YOUR ASSIGNMENT:
Take each line of the records below that contains the string "from" and copy it.

RECORD EXCERPTS:

[Start of Attachment]

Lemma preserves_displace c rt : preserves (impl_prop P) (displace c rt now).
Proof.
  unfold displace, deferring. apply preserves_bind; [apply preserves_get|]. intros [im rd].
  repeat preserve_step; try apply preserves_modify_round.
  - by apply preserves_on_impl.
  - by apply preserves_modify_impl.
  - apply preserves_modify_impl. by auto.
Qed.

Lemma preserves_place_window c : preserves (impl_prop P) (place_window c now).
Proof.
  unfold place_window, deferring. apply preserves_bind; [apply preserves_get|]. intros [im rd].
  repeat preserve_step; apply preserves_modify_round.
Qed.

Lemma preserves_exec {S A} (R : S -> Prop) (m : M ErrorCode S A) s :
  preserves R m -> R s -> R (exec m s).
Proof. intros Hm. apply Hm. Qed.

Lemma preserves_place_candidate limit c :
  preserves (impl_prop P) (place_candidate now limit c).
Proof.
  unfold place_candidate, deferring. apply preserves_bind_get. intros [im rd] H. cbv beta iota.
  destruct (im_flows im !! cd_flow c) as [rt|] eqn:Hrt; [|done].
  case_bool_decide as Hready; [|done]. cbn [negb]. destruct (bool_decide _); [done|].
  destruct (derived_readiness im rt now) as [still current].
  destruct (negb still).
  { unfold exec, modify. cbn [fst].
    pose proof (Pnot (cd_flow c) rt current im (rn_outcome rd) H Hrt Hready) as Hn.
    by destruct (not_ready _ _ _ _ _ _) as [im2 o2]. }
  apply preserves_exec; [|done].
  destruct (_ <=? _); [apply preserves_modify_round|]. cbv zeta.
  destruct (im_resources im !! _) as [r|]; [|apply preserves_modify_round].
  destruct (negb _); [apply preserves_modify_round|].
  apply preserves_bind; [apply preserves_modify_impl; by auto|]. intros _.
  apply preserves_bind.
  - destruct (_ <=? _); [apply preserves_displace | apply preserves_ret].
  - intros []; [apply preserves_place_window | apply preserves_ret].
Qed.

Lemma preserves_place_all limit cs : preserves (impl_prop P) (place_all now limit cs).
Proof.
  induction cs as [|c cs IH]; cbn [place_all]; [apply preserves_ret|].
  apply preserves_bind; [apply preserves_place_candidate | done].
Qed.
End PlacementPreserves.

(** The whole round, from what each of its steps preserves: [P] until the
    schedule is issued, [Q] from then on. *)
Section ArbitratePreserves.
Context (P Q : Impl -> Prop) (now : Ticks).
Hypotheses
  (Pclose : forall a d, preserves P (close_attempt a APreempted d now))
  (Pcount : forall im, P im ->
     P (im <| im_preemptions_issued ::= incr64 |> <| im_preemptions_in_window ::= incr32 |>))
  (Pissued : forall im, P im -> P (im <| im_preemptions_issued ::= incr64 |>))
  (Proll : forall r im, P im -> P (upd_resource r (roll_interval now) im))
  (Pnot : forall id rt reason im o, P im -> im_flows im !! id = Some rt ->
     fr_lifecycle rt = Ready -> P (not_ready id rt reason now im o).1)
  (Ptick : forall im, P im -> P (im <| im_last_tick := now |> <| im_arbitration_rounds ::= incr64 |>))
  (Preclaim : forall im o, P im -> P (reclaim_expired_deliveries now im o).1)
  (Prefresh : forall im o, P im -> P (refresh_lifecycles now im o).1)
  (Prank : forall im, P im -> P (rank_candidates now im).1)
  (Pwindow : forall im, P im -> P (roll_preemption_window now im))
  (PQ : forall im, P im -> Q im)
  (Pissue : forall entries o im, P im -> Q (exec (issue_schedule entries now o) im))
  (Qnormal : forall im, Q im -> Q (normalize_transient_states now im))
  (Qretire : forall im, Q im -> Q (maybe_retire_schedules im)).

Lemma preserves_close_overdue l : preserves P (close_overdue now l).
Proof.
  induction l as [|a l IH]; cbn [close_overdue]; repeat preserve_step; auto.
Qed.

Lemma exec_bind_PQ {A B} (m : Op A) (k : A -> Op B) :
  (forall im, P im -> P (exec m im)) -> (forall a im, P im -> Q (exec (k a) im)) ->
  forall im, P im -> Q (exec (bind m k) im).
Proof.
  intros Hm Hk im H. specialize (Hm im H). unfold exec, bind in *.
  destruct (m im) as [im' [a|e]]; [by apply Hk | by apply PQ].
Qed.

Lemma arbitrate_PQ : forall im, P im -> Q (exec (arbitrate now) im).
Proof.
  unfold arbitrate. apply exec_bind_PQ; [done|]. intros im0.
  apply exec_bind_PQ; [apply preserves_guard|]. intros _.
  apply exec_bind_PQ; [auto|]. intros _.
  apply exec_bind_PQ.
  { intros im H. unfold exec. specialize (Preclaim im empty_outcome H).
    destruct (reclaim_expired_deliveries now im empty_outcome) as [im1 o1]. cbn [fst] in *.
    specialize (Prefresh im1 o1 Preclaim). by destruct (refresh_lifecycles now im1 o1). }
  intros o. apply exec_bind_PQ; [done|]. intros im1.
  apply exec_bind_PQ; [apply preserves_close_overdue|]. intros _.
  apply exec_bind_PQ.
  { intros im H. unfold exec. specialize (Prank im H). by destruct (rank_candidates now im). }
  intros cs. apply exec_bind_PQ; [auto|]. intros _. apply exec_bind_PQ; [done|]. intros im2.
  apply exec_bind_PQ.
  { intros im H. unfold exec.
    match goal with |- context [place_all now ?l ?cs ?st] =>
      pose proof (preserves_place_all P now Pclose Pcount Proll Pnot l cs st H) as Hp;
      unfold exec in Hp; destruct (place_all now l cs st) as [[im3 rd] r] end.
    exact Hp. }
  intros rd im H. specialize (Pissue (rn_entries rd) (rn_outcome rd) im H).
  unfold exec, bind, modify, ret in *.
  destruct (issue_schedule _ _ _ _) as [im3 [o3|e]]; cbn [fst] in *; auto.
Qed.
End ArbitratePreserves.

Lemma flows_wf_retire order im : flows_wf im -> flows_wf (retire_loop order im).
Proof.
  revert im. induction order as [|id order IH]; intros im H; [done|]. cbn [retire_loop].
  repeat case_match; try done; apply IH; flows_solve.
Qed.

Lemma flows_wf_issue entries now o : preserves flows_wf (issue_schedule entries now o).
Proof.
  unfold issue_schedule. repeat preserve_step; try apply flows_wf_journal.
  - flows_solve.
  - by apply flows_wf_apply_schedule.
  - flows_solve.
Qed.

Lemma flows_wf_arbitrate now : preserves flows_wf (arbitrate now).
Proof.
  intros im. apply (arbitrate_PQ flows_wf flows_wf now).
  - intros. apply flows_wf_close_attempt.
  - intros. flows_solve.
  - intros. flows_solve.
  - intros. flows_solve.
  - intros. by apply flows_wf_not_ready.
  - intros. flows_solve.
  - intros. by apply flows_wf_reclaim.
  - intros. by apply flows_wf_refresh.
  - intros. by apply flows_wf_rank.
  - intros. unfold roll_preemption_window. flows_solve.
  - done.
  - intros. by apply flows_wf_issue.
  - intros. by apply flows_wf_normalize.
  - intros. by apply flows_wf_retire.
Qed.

[End of Attachment]

SOLUTION TO THE EXERCISE:
(** The whole round, from what each of its steps preserves: [P] until the
    schedule is issued, [Q] from then on. *)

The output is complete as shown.